Jacovetti Cécile, Jimenez Veronica, Ayuso Eduard, Laybutt Ross, Peyot Marie-Line, Prentki Marc, Bosch Fatima, Regazzi Romano
Department of Fundamental Neurosciences (C.J., R.R.), University of Lausanne, 1005 Lausanne, Switzerland; Center of Animal Biotechnology and Gene Therapy and Department of Biochemistry and Molecular Biology (V.J., E.A., F.B.), School of Veterinary Medicine, Universitat Autònoma de Barcelona, 08193 Bellaterra, Centro de Investigación Biomédica en Red de Diabetes y Enfermedades Metabólicas Asociadas, Barcelona, Spain; Diabetes and Obesity Research Program (R.L.), Garvan Institute of Medical Research, St. Vincent's Hospital, Sydney, 2010 New South Wales, Australia; and Montreal Diabetes Research Center and Centre de Recherche du Centre Hospitalier de l'Université de Montréal (M.-L.P., M.P.), and Departments of Nutrition, Biochemistry and Molecular Medicine, University of Montreal, Quebec, H2X 0A9 Canada.

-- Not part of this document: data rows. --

(** * Familienpass tools: sign-up windows, event grouping, calendar export, fetch retry

    A shallow embedding of the parsing-and-reconciliation core of the
    Familienpass scraper ([scraper.py], [create_calendar.py],
    [create_reminder.py], [utils.py], [config.py]) together with the
    properties its specification states.

    Python values are modelled as follows.
    - A [str] is the list of its Unicode code points ([list N]); [len] is
      [length], comparison is code point order, literals are written with
      [lit] from an ASCII string.
    - A spreadsheet cell is an [option value] ([None] for an empty cell),
      where a [value] is a text or a value of another type, given by its
      truth value and its text.
    - A dictionary used as a record with a fixed key set is a [Record];
      the [OrderedDict] of the grouper is an association list in insertion
      order; the prior-selections dictionary is a [gmap].
    - Calls that raise are functions into [option] or a result type, and
      [time.sleep] / [requests.get] calls are recorded in a trace.
    - The HTML parser, the navigation of a parsed document, the digest,
      [str.lower], [urljoin] and the workbook's taking of a value and
      writing of the file are parameters. *)

From stdpp Require Import gmap list strings sorting.
From Stdlib Require Import NArith ZArith Lia DecimalString.

Local Open Scope N_scope.
Local Open Scope list_scope.

(** ** Python strings *)

Module PyStr.

Abbreviation str := (list N).

(** A string literal (ASCII text). *)
Definition lit (s : string) : str :=
  Ascii.N_of_ascii <$> String.list_ascii_of_string s.

(** [str.isspace] on one code point: the characters removed by
    [str.strip()] and matched by [\s] in a [str] pattern. *)
Definition is_space (c : N) : bool :=
  ((9 <=? c) && (c <=? 13)) || ((28 <=? c) && (c <=? 32))
  || (c =? 133) || (c =? 160) || (c =? 5760)
  || ((8192 <=? c) && (c <=? 8202))
  || (c =? 8232) || (c =? 8233) || (c =? 8239) || (c =? 8287)
  || (c =? 12288).

(** [s.lstrip()] *)
Fixpoint lstrip (s : str) : str :=
  match s with
  | [] => []
  | c :: s' => if is_space c then lstrip s' else s
  end.

(** [s.rstrip()]: a character is dropped when it is whitespace and
    everything after it is dropped. *)
Fixpoint rstrip (s : str) : str :=
  match s with
  | [] => []
  | c :: s' =>
      match rstrip s' with
      | [] => if is_space c then [] else [c]
      | r => c :: r
      end
  end.

(** [s.strip()] *)
Definition strip (s : str) : str := rstrip (lstrip s).

(** [s.startswith(p)] *)
Fixpoint starts_with (p s : str) : bool :=
  match p, s with
  | [], _ => true
  | _ :: _, [] => false
  | a :: p', b :: s' => (a =? b) && starts_with p' s'
  end.

(** [s.find(p)] as an option: the index of the first occurrence. *)
Fixpoint find_sub (p s : str) : option nat :=
  if starts_with p s then Some 0%nat
  else match s with
       | [] => None
       | _ :: s' => S <$> find_sub p s'
       end.

(** [p in s] *)
Definition contains (p s : str) : bool :=
  match find_sub p s with Some _ => true | None => false end.

(** [s.split(sep, 1)] for a non-empty [sep]: [None] stands for the
    one-element list [[s]], [Some (a, b)] for the list [[a, b]]. *)
Definition split_once (sep s : str) : option (str * str) :=
  (λ i, (take i s, drop (i + length sep) s)) <$> find_sub sep s.

(** [s.split(c)] for a one-character separator: never the empty list. *)
Fixpoint split_char (c : N) (s : str) : list str :=
  match s with
  | [] => [[]]
  | x :: s' =>
      if x =? c then [] :: split_char c s'
      else match split_char c s' with
           | p :: ps => (x :: p) :: ps
           | [] => [[x]]
           end
  end.

(** [s.replace(old, new)] for a non-empty [old]: occurrences are replaced
    left to right without overlap; [skip] counts the characters of an
    occurrence that are still to be dropped. *)
Fixpoint replace_from (old new : str) (skip : nat) (s : str) : str :=
  match s with
  | [] => []
  | c :: s' =>
      match skip with
      | S k => replace_from old new k s'
      | O =>
          if starts_with old s
          then new ++ replace_from old new (length old - 1) s'
          else c :: replace_from old new 0 s'
      end
  end.

Definition replace (old new s : str) : str := replace_from old new 0 s.

(** [sep.join(parts)] *)
Fixpoint join (sep : str) (parts : list str) : str :=
  match parts with
  | [] => []
  | [p] => p
  | p :: ps => p ++ sep ++ join sep ps
  end.

(** Comparison of two strings, code point by code point. *)
Fixpoint compare (a b : str) : comparison :=
  match a, b with
  | [], [] => Eq
  | [], _ :: _ => Lt
  | _ :: _, [] => Gt
  | x :: a', y :: b' =>
      match N.compare x y with
      | Eq => compare a' b'
      | c => c
      end
  end.

(** [re.sub(r'\s+', ' ', s)]: [in_run] tells that the previous character
    was whitespace and has already been replaced. *)
Fixpoint collapse_ws (in_run : bool) (s : str) : str :=
  match s with
  | [] => []
  | c :: s' =>
      if is_space c
      then (if in_run then collapse_ws true s' else 32 :: collapse_ws true s')
      else c :: collapse_ws false s'
  end.

(** Decimal rendering of [n] on exactly [w] digits (most significant
    digits beyond [w] are dropped), as [%0wd] does for [n < 10^w]. *)
Fixpoint digits (w : nat) (n : N) : str :=
  match w with
  | O => []
  | S w' => digits w' (n / 10) ++ [48 + n mod 10]
  end.

End PyStr.

Import PyStr.

(** ** Configuration ([config.py]) *)

Module Config.
Definition MAX_RETRIES : Z := 3.
Definition INITIAL_BACKOFF : Z := 2.
(** The glyph U+2197 shown in the name cell of a continuation row. *)
Definition CONTINUATION_LINK_MARKER : str := [8599].
End Config.

(** ** [utils.clean_text] *)

(** [clean_text]: collapse every whitespace run to one space, then strip. *)
Definition clean_text (text : str) : str :=
  match text with
  | [] => []
  | _ => strip (collapse_ws false text)
  end.


(** ** Calendar dates

    [parse_date_range] produces [datetime] values whose time of day is
    always midnight, so a value is determined by its calendar date. *)

Module Date.

Record date := mk { year : N; month : N; day : N }.

#[global] Instance date_eq_dec : EqDecision date.
Proof. solve_decision. Defined.

Definition is_leap (y : N) : bool :=
  (y mod 4 =? 0) && (negb (y mod 100 =? 0) || (y mod 400 =? 0)).

Definition days_in_month (y m : N) : N :=
  match m with
  | 1 | 3 | 5 | 7 | 8 | 10 | 12 => 31
  | 4 | 6 | 9 | 11 => 30
  | 2 => if is_leap y then 29 else 28
  | _ => 0
  end.

(** The argument check of the [datetime.date] constructor
    ([MINYEAR = 1], [MAXYEAR = 9999]); [False] stands for [ValueError]. *)
Definition valid (y m d : N) : bool :=
  (1 <=? y) && (y <=? 9999) && (1 <=? m) && (m <=? 12)
  && (1 <=? d) && (d <=? days_in_month y m).

Definition wf (x : date) : Prop := valid (year x) (month x) (day x) = true.

(** Order of two dates, as [datetime.__le__] / [__lt__]. *)
Definition compare (a b : date) : comparison :=
  match N.compare (year a) (year b) with
  | Eq => match N.compare (month a) (month b) with
          | Eq => N.compare (day a) (day b)
          | c => c
          end
  | c => c
  end.

Definition leb (a b : date) : bool :=
  match compare a b with Gt => false | _ => true end.

Definition le (a b : date) : Prop := leb a b = true.

(** [x + timedelta(days=1)]; [None] stands for the [OverflowError]
    raised past 31.12.9999. *)
Definition add_day (x : date) : option date :=
  if day x <? days_in_month (year x) (month x)
  then Some (mk (year x) (month x) (day x + 1))
  else if month x <? 12 then Some (mk (year x) (month x + 1) 1)
  else if year x <? 9999 then Some (mk (year x + 1) 1 1)
  else None.

(** The notation [DD.MM.YYYY] of a date, each field padded with zeros to
    its width.  This is what [x.strftime('%d.%m.%Y')] prints for the
    years from 1000 on; whether a smaller year is padded depends on the
    platform. *)
Definition strftime_dmY (x : date) : str :=
  digits 2 (day x) ++ [46] ++ digits 2 (month x) ++ [46] ++ digits 4 (year x).

(** [x.isoformat()] of a [datetime] at midnight. *)
Definition isoformat (x : date) : str :=
  digits 4 (year x) ++ [45] ++ digits 2 (month x) ++ [45] ++ digits 2 (day x)
  ++ lit "T00:00:00".

End Date.

Import Date.

(** ** Sign-up window normalizer ([create_calendar.parse_date_range]) *)

Module SignUp.

Definition NOT_SPECIFIED : str := lit "Not specified".
Definition DIRECT_PHRASE : str := lit "direkt beim Veranstalter".
Definition RANGE_SEP : str := lit " - ".

Section Dates.

(** The decimal value of a non-ASCII code point of Unicode category Nd
    (a table of the interpreter's Unicode database): [\d] in a [str]
    pattern and [int] accept these characters besides [0]..[9]. *)
Context (nd_value : N → option N).

Definition digit_value (c : N) : option N :=
  if (48 <=? c) && (c <=? 57) then Some (c - 48)
  else if c <? 128 then None
  else nd_value c.

Definition is_digit (c : N) : bool :=
  match digit_value c with Some _ => true | None => false end.

Definition in_range (lo hi c : N) : bool := (lo <=? c) && (c <=? hi).

(** [re.match(r'\d{2}\.\d{2}\.\d{4}', s)], returning [m.group()]. *)
Definition re_match_date (s : str) : option str :=
  match s with
  | a :: b :: p :: c :: d :: q :: e :: f :: g :: h :: _ =>
      if is_digit a && is_digit b && (p =? 46)
         && is_digit c && is_digit d && (q =? 46)
         && is_digit e && is_digit f && is_digit g && is_digit h
      then Some [a; b; p; c; d; q; e; f; g; h]
      else None
  | _ => None
  end.

(** The [%d] directive on two characters:
    [3[0-1]|[1-2]\d|0[1-9]]. *)
Definition day_field (a b : N) : option N :=
  if (a =? 51) && in_range 48 49 b then Some (30 + (b - 48))
  else if in_range 49 50 a
  then v ← digit_value b; Some (10 * (a - 48) + v)
  else if (a =? 48) && in_range 49 57 b then Some (b - 48)
  else None.
(* ===== verification/Timers.v ===== *)
(** * The browser timer queue

    The page's timers (setTimeout, setInterval, clearTimeout, clearInterval)
    live in one queue owned by the browser's event loop.  This file models
    that queue, generically in the type [A] of the callbacks, so that the
    components' timers (the App's stage timeouts, the overlay's interval,
    the SoundController's tones) share one queue and interleave in due
    order.  It models the platform, not code of src/.

    - A timer has an id, a due time in ms, an optional period (an
      interval) and its callback.
    - [sched_add] arms a timer [delay] ms after [sc_now] and returns its id.
    - [sched_cancel] removes the timer with that id (a no-op when absent, as
      clearTimeout is).
    - [earliest] picks the timer due first, the earliest armed on ties.
    - [sched_pop] removes that timer, re-arms it one period later when it is
      an interval, and advances the clock to its due time.
    - [sched_wait] lets time pass, but never beyond the next due time.

    [sched_wf] is the queue's invariant: ids are below [sc_next] and
    distinct, and no pending timer is overdue. *)

From S2P Require Import Prelude.

Section Timers.
Context {A : Type}.

Record timer := mk_timer {
  tm_id : nat;
  tm_due : nat;
  tm_period : option nat;
  tm_task : A
}.

Record sched := mk_sched {
  sc_now : nat;
  sc_next : nat;
  sc_pending : list timer
}.

Definition sched_init : sched := mk_sched 0 1 [].

Definition sched_add (delay : nat) (period : option nat) (a : A) (q : sched) : sched * nat :=
  let id := sc_next q in
  (mk_sched (sc_now q) (S id) (sc_pending q ++ [mk_timer id (sc_now q + delay) period a]), id).

Definition sched_cancel (id : nat) (q : sched) : sched :=
  mk_sched (sc_now q) (sc_next q) (filter (fun t => tm_id t <> id) (sc_pending q)).

(** The timer due first; on equal due times the one armed first. *)
Fixpoint earliest (l : list timer) : option timer :=
  match l with
  | [] => None
  | t :: l' =>
      match earliest l' with
      | Some u => if tm_due u <? tm_due t then Some u else Some t
      | None => Some t
      end
  end.

Definition next_due (q : sched) : option nat := tm_due <$> earliest (sc_pending q).

Definition rearm (t : timer) : list timer :=
  match tm_period t with
  | Some p => [mk_timer (tm_id t) (tm_due t + p) (Some p) (tm_task t)]
  | None => []
  end.

Definition sched_pop (q : sched) : option (timer * sched) :=
  match earliest (sc_pending q) with
  | None => None
  | Some t =>
      Some (t, mk_sched (tm_due t) (sc_next q)
                 (filter (fun u => tm_id u <> tm_id t) (sc_pending q) ++ rearm t))
  end.

Definition sched_wait (d : nat) (q : sched) : sched :=
  let target := sc_now q + d in
  let t' := match next_due q with Some due => Nat.min target due | None => target end in
  mk_sched t' (sc_next q) (sc_pending q).

(** ** The queue invariant *)

Definition sched_wf (q : sched) : Prop :=
  NoDup (tm_id <$> sc_pending q) /\
  Forall (fun t => tm_id t < sc_next q /\ sc_now q <= tm_due t) (sc_pending q).

(** ** [earliest] selects a minimal timer of the list *)

Lemma earliest_None l : earliest l = None <-> l = [].
Proof.
  destruct l as [|t l]; simpl; [done|].
  split; [|done]. destruct (earliest l); [case_match|]; done.
Qed.

Lemma earliest_spec l t :
  earliest l = Some t -> t ∈ l /\ Forall (fun u => tm_due t <= tm_due u) l.
Proof.
  revert t. induction l as [|x l IH]; intros t; simpl; [done|].
  destruct (earliest l) as [u|] eqn:Hu.
  - destruct (IH u eq_refl) as [Hin Hmin].
    destruct (Nat.ltb_spec (tm_due u) (tm_due x)); intros [= <-].
    + split; [by right|]. constructor; [lia|done].
    + split; [by left|]. constructor; [done|].
      eapply Forall_impl; [exact Hmin|]. simpl; lia.
  - apply earliest_None in Hu as ->. intros [= <-].
    split; [by left|]. repeat constructor.
Qed.

(** ** Operations preserve the invariant *)

Lemma sched_add_wf delay period a q :
  sched_wf q -> sched_wf (sched_add delay period a q).1.
Proof.
  intros [Hnd Hall]. split; simpl.
  - rewrite fmap_app. apply NoDup_app. split_and!; [done| |by apply NoDup_singleton].
    intros i Hi Hs. simpl in Hs. apply list_elem_of_singleton in Hs as ->.
    apply list_elem_of_fmap in Hi as (t & Heq & Ht).
    eapply Forall_forall in Hall; [|exact Ht]. simpl in Hall. lia.
  - apply Forall_app. split; [|repeat constructor; simpl; lia].
    eapply Forall_impl; [exact Hall|]. simpl; lia.
Qed.

Lemma sched_cancel_wf id q : sched_wf q -> sched_wf (sched_cancel id q).
Proof.
  intros [Hnd Hall]. split; simpl.
  - by apply NoDup_fmap_filter.
  - by apply Forall_filter.
Qed.

Lemma sched_pop_wf q t q' :
  sched_wf q -> sched_pop q = Some (t, q') -> sched_wf q'.
Proof.
  unfold sched_pop. intros [Hnd Hall] Hpop.
  destruct (earliest (sc_pending q)) as [t0|] eqn:He; [|done].
  injection Hpop as -> <-. apply earliest_spec in He as [Hin Hmin].
  pose proof (proj1 (Forall_forall _ _) Hall t Hin) as [Hid _].
  split; simpl.
  - rewrite fmap_app. apply NoDup_app. split_and!.
    + by apply NoDup_fmap_filter.
    + intros i (u & -> & Hu)%list_elem_of_fmap Hr.
      apply list_elem_of_filter in Hu as [Hne _].
      unfold rearm in Hr. destruct (tm_period t); simpl in Hr; [|set_solver].
      apply list_elem_of_singleton in Hr. done.
    + unfold rearm. destruct (tm_period t); simpl; [apply NoDup_singleton|constructor].
  - apply Forall_app. split.
    + apply Forall_filter. eapply Forall_impl; [apply Forall_and; split; [exact Hall|exact Hmin]|].
      simpl. lia.
    + unfold rearm. destruct (tm_period t); repeat constructor; simpl; lia.
Qed.

Lemma sched_wait_wf d q : sched_wf q -> sched_wf (sched_wait d q).
Proof.
  intros [Hnd Hall]. split; [done|]. simpl.
  unfold next_due. destruct (earliest (sc_pending q)) as [t|] eqn:He; simpl;
    [|by apply earliest_None in He as ->].
  apply earliest_spec in He as [_ Hmin].
  eapply Forall_impl; [apply Forall_and; split; [exact Hall|exact Hmin]|]. simpl. lia.
Qed.

Lemma sched_init_wf : sched_wf sched_init.
Proof. split; constructor. Qed.

End Timers.

Arguments timer : clear implicits.
Arguments sched : clear implicits.

#[export] Hint Resolve sched_add_wf sched_cancel_wf sched_wait_wf sched_init_wf : vd.

(** ** The interface components use to arm and clear timers

    A component with callbacks of type [T] sees the page's queue through
    [TimerHost St T]: [setTimeout] and [setInterval] return the new id,
    [clearTimeout] and [clearInterval] (the same operation) remove one. *)
Class TimerHost (St T : Type) := {
  setTimeout : nat -> T -> JS St nat;
  setInterval : nat -> T -> JS St nat;
  clearTimer : nat -> JS St unit
}.

(** ** The timers of one kind

    [timers_with P q]: the pending timers whose callback satisfies [P], in
    arming order.  Components reason about their own timers through it:
    arming or firing a timer of another kind leaves it unchanged. *)
Section TimerKinds.
Context {A : Type} (P : A -> Prop) `{!forall a, Decision (P a)}.

Definition timers_with (q : sched A) : list (timer A) :=
  filter (fun t => P (tm_task t)) (sc_pending q).

Lemma timers_with_add_other d p a q :
  ~ P a -> timers_with (sched_add d p a q).1 = timers_with q.
Proof. intros Ha. unfold timers_with; simpl. by apply filter_app_singleton_false. Qed.

Lemma timers_with_add_same d p a q :
  P a -> timers_with (sched_add d p a q).1 = timers_with q ++ [mk_timer (sc_next q) (sc_now q + d) p a].
Proof. intros Ha. unfold timers_with; simpl. by apply filter_app_singleton_true. Qed.

Lemma timers_with_cancel id q :
  timers_with (sched_cancel id q) = filter (fun t : timer A => tm_id t <> id) (timers_with q).
Proof. unfold timers_with; simpl. apply filter_comm. Qed.

Lemma timers_with_wait d q : timers_with (sched_wait d q) = timers_with q.
Proof. done. Qed.

Lemma sched_pop_spec q t q' :
  sched_pop q = Some (t, q') ->
  t ∈ sc_pending q /\ Forall (fun u => tm_due t <= tm_due u) (sc_pending q) /\
  sc_now q' = tm_due t /\ sc_next q' = sc_next q /\
  sc_pending q' = filter (fun u : timer A => tm_id u <> tm_id t) (sc_pending q) ++ rearm t.
Proof.
  unfold sched_pop. destruct (earliest (sc_pending q)) as [t0|] eqn:He; [|done].
  intros [= -> <-]. apply earliest_spec in He as [??]. by split_and!.
Qed.

Lemma timers_with_pop_other q t q' :
  sched_wf q -> sched_pop q = Some (t, q') -> ~ P (tm_task t) -> timers_with q' = timers_with q.
Proof.
  intros [Hnd _] Hpop Ht. destruct (sched_pop_spec q t q' Hpop) as (Hin & _ & _ & _ & Hq').
  unfold timers_with. rewrite Hq', filter_app.
  assert (filter (fun t0 : timer A => P (tm_task t0)) (rearm t) = []) as ->.
  { unfold rearm. destruct (tm_period t); simpl; [by rewrite filter_cons_False|done]. }
  rewrite app_nil_r, filter_comm. apply filter_Forall_id, Forall_forall.
  intros u (Hu & Hin')%list_elem_of_filter Heq. apply Ht.
  assert (u = t) as -> by (eapply NoDup_fmap_eq; eauto). done.
Qed.

Lemma timers_with_pop_same q t q' :
  sched_pop q = Some (t, q') -> P (tm_task t) ->
  timers_with q' = filter (fun u : timer A => tm_id u <> tm_id t) (timers_with q) ++ rearm t.
Proof.
  intros Hpop Ht. destruct (sched_pop_spec q t q' Hpop) as (_ & _ & _ & _ & Hq').
  unfold timers_with. rewrite Hq', filter_app, filter_comm. f_equal.
  unfold rearm. destruct (tm_period t); simpl; [by rewrite filter_cons_True|done].
Qed.

Lemma timers_with_elem q t : t ∈ sc_pending q -> P (tm_task t) -> t ∈ timers_with q.
Proof. intros Hin Ht. by apply list_elem_of_filter. Qed.

End TimerKinds.
(* ===== verification/Dom.v ===== *)
(** * Rendered DOM and which click handlers the user can reach

    The overlays of App.tsx and UIOverlay.tsx are DOM trees styled with
    Tailwind classes.  Whether a click reaches a button's [onClick] is a
    matter of CSS, not of React: [pointer-events] is inherited, set by the
    classes [pointer-events-none] and [pointer-events-auto], and [opacity]
    does not affect hit testing.  This file models that part of the
    platform: a tree of elements with class lists and an optional click
    handler, [reachable_handlers] (the handlers whose element receives
    pointer events) and [visible_handlers] (the reachable ones with no
    ancestor at [opacity-0]).  The trees themselves are the components'
    render functions, in Overlay.v and App.v. *)

From S2P Require Import Prelude.

#[local] Set Warnings "-register-all".

Inductive Node (H : Type) :=
| Text (s : string)
| Elem (classes : list string) (onClick : option H) (children : list (Node H)).
Arguments Text {H} s.
Arguments Elem {H} classes onClick children.

Section Dom.
Context {H : Type}.

(** The [pointer-events] value of an element, from its classes and the
    value it inherits. *)
Definition pointer_events (inherited : bool) (classes : list string) : bool :=
  if decide ("pointer-events-none" ∈ classes) then false
  else if decide ("pointer-events-auto" ∈ classes) then true
  else inherited.

Definition handler_list (h : option H) : list H :=
  match h with Some x => [x] | None => [] end.

Fixpoint reachable_handlers (pe : bool) (n : Node H) : list H :=
  match n with
  | Text _ => []
  | Elem cls h ch =>
      let pe' := pointer_events pe cls in
      (if pe' then handler_list h else []) ++
      (fix go (l : list (Node H)) : list H :=
         match l with [] => [] | c :: l' => reachable_handlers pe' c ++ go l' end) ch
  end.

Fixpoint visible_handlers (pe : bool) (n : Node H) : list H :=
  match n with
  | Text _ => []
  | Elem cls h ch =>
      if decide ("opacity-0" ∈ cls) then [] else
      let pe' := pointer_events pe cls in
      (if pe' then handler_list h else []) ++
      (fix go (l : list (Node H)) : list H :=
         match l with [] => [] | c :: l' => visible_handlers pe' c ++ go l' end) ch
  end.

End Dom.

Mol Endocrinol. 2015 May;29(5):693-702. doi: 10.1210/me.2014-1299. Epub 2015 Mar 9.
The elucidation of the mechanisms directing β-cell mass regeneration and maintenance is of interest, because the deficit of β-cell mass contributes to diabetes onset and progression. We previously found that the level of the microRNA (miRNA) miR-338-3p is decreased in pancreatic islets from rodent models displaying insulin resistance and compensatory β-cell mass expansion, including pregnant rats, diet-induced obese mice, and db/db mice. Transfection of rat islet cells with oligonucleotides that specifically block miR-338-3p activity increased the fraction of proliferating β-cells in vitro and promoted survival under proapoptotic conditions without affecting the capacity of β-cells to release insulin in response to glucose. Here, we evaluated the role of miR-338-3p in vivo by injecting mice with an adeno-associated viral vector permitting specific sequestration of this miRNA in β-cells. We found that the adeno-associated viral construct increased the fraction of proliferating β-cells confirming the data obtained in vitro. miR-338-3p is generated from an intron of the gene coding for apoptosis-associated tyrosine kinase (AATK). Similarly to miR-338-3p, we found that AATK is down-regulated in rat and human islets and INS832/13 β-cells in the presence of the cAMP-raising agents exendin-4, estradiol, and a G-protein-coupled Receptor 30 agonist. Moreover, AATK expression is reduced in islets of insulin resistant animal models and selective silencing of AATK in INS832/13 cells by RNA interference promoted β-cell proliferation. The results point to a coordinated reduction of miR-338-3p and AATK under insulin resistance conditions and provide evidence for a cooperative action of the miRNA and its hosting gene in compensatory β-cell mass expansion.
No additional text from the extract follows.